The best results here are the ones with good enough accuracy and high lowering of the training data set size. In those cases the approximation of the training data set yield significant maintenance of knowledge from the original training data set. This was proven in many previous works, for example: [8, 9].

Fig. 4
figure 4

5xCV5—classification result for WDBC data set for epsilon concept-dependent granulation and granules created from disjoint indiscernibility classes; the averaging of values in majority voting with considering all descriptors

Fig. 5
figure 5

The average size of granular decision systems for concept-dependent granulation variants with WDBC data set

On the question ‘why does the method of granulation based on the disjoint granules work in most cases faster than the one based on the joint granules?’ one can answer that indiscernibility classes overlap in many cases (for many parameters), at least for the best parameters, which leads to high approximation of TRN data with quite high effectiveness of classification. Using joint granules we use such overlapping indiscernibility classes one by one during the covering of the universe, and we have to perform redundant operations. Thus using disjoint granules, we use indiscernibility classes with disjoint centers during covering. The process of covering speeds up because convergence occurs more quickly. This is the main source of acceleration, but one can see that the level of acceleration depends on the internal logic of the data sets, and could depend on the density of the data.

4 Conclusions

The basic result of this work is the acceleration of the granulation process by computing disjoint granules in comparison with the joint variant. The result of classification for these methods is almost identical.
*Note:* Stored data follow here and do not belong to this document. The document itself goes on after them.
(** C7: in the calls that [filter_zone] makes, every call of
    [object_in_polygon] on an object comes right after a lookup of the
    label of that object that found a filter, the indexing of the filters by
    that label and a call of [filter_object] on that object that returned
    true.  And [object_in_polygon] is not called at all on an object whose
    label has no filter or that its filter rejects. *)
Theorem polygon_test_follows_filter shared_frame objects s :
  ∃ acc s' trace,
    filter_zone_returns shared_frame objects s acc s'
    ∧ calls s' = calls s ++ trace
    ∧ (∀ pre o r post,
         trace = pre ++ ObjectInPolygon o r :: post →
         ∃ pre' f,
           object_filters (self s) !! DetectedObject.label (heap s o) = Some f
           ∧ pre = pre' ++ [FiltersGet (DetectedObject.label (heap s o)) true;
                            FiltersGetitem (DetectedObject.label (heap s o));
                            FilterObject o true])
    ∧ (∀ o r,
         (object_filters (self s) !! DetectedObject.label (heap s o) = None
          ∨ ∃ f, object_filters (self s) !! DetectedObject.label (heap s o) = Some f
                 ∧ Filter.filter_object f (heap s o) = false) →
         ObjectInPolygon o r ∉ trace).
Proof.
  eexists _, _, (loop_calls objects s). split; [apply filter_zone_returns_run|].
  split; [by rewrite setter_state_calls, loop_state_calls|].
  split; [intros pre o r post; apply loop_calls_guarded|].
  intros o r Hfail. apply loop_calls_not_invoked.
  unfold passes_filter. destruct Hfail as [->|(f & -> & Hf)]; done.
Qed.

(** C8: the setter compares the new list with the stored one element by
    element and in order, two references being equal when they are the same
    object or [__eq__] equates their objects.  When the lists are equal in
    that sense, also when they hold distinct objects, the call changes
    nothing and dispatches nothing; otherwise it stores the new list and
    dispatches one event. *)
Theorem change_detection_by_value shared_frame objects s :
  (Forall2 (ref_eq (heap s)) objects (objects_in_zone (self s)) →
   objects_in_zone_setter shared_frame objects s = Ok (tt, s))
  ∧ (¬ Forall2 (ref_eq (heap s)) objects (objects_in_zone (self s)) →
     ∃ s' ev,
       objects_in_zone_setter shared_frame objects s = Ok (tt, s')
       ∧ objects_in_zone (self s') = objects
       ∧ dispatched s' = dispatched s ++ [ev]).
Proof.
  rewrite objects_in_zone_setter_run, <- list_eq_Forall2.
  destruct (setter_state_cases shared_frame objects s) as [[Heq ->]|[Hne ->]].
  - split; [done|]. intros []. done.
  - split; [congruence|]. intros _. by eexists _, _.
Qed.

(** C9: [filter_zone] never lowers a flag: a "relevant" or "trigger
    recorder" flag that is true before the call is true after it. *)
Theorem flags_only_raised shared_frame objects s :
  ∃ acc s',
    filter_zone_returns shared_frame objects s acc s'
    ∧ ∀ o,
        (DetectedObject.relevant (heap s o) = true →
         DetectedObject.relevant (heap s' o) = true)
        ∧ (DetectedObject.trigger_recorder (heap s o) = true →
           DetectedObject.trigger_recorder (heap s' o) = true).
Proof.
  eexists _, _. split; [apply filter_zone_returns_run|].
  intros o. rewrite setter_state_heap.
  destruct (decide (o ∈ loop_list objects [] s)) as [Hin|Hout].
  - rewrite loop_heap_elem_of by done. split; intros Hflag.
    + apply marked_relevant.
    + apply loop_list_elem_of in Hin as [_ (f & Hf & _)%accepted_has_filter].
      rewrite (marked_trigger_recorder _ _ f) by done. by rewrite Hflag.
  - by rewrite loop_heap_not_elem_of.
Qed.

(** C10: for a registered camera [Zone.__init__] returns a zone whose
    stored list is empty, and an evaluation of that zone whose list is empty
    stores nothing new and dispatches no event. *)
Theorem fresh_zone_is_empty cameras camera_identifier cam mask zone_config :
  cameras !! camera_identifier = Some cam →
  ∃ z,
    Zone_init cameras camera_identifier mask zone_config = Ok z
    ∧ objects_in_zone z = []
    ∧ ∀ h events cs shared_frame objects,
        ∃ acc s',
          filter_zone_returns shared_frame objects (mkState h z events cs) acc s'
          ∧ (acc = [] → self s' = z ∧ dispatched s' = events).
Proof.
  intros Hcam. unfold Zone_init. rewrite Hcam. eexists. split; [done|].
  split; [done|].
  intros h events cs shared_frame objects.
  eexists _, _. split; [apply filter_zone_returns_run|].
  intros ->.
  destruct (setter_state_cases shared_frame []
              (loop_state objects (mkState h
                 (mkZone cam (generate_numpy_from_coordinates (CONFIG_COORDINATES zone_config))
                    (resolution cam) (CONFIG_ZONE_NAME zone_config) []
                    (init_object_filters (resolution cam) mask
                       (CONFIG_ZONE_LABELS zone_config) ∅))
                 events cs))) as [[_ ->]|[Hne _]].
  - by rewrite loop_state_self, loop_state_dispatched.
  - by rewrite loop_state_self in Hne.
Qed.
Additionally, we have investigated two methods of majority voting for granular reflections creation. The results of the experiments lead us to the conclusion that the majority voting with consideration of only the \(\varepsilon \) indiscernible descriptors stabilises the granulation in the sense of accuracy of classification. The disadvantage of this method is the need for selection of the mentioned indiscernible descriptors during the granulation process, but the majority voting procedure is accelerated.

An accelerated process of granulation gives us the acceleration of classification for any classifier based on the approximated data set. In particular, in this work we can see the acceleration of the SVM classifier.

In future work we would like to check the other variants of majority voting, especially the voting on decision based on the weights determined by \(\varepsilon \) indiscernible descriptors.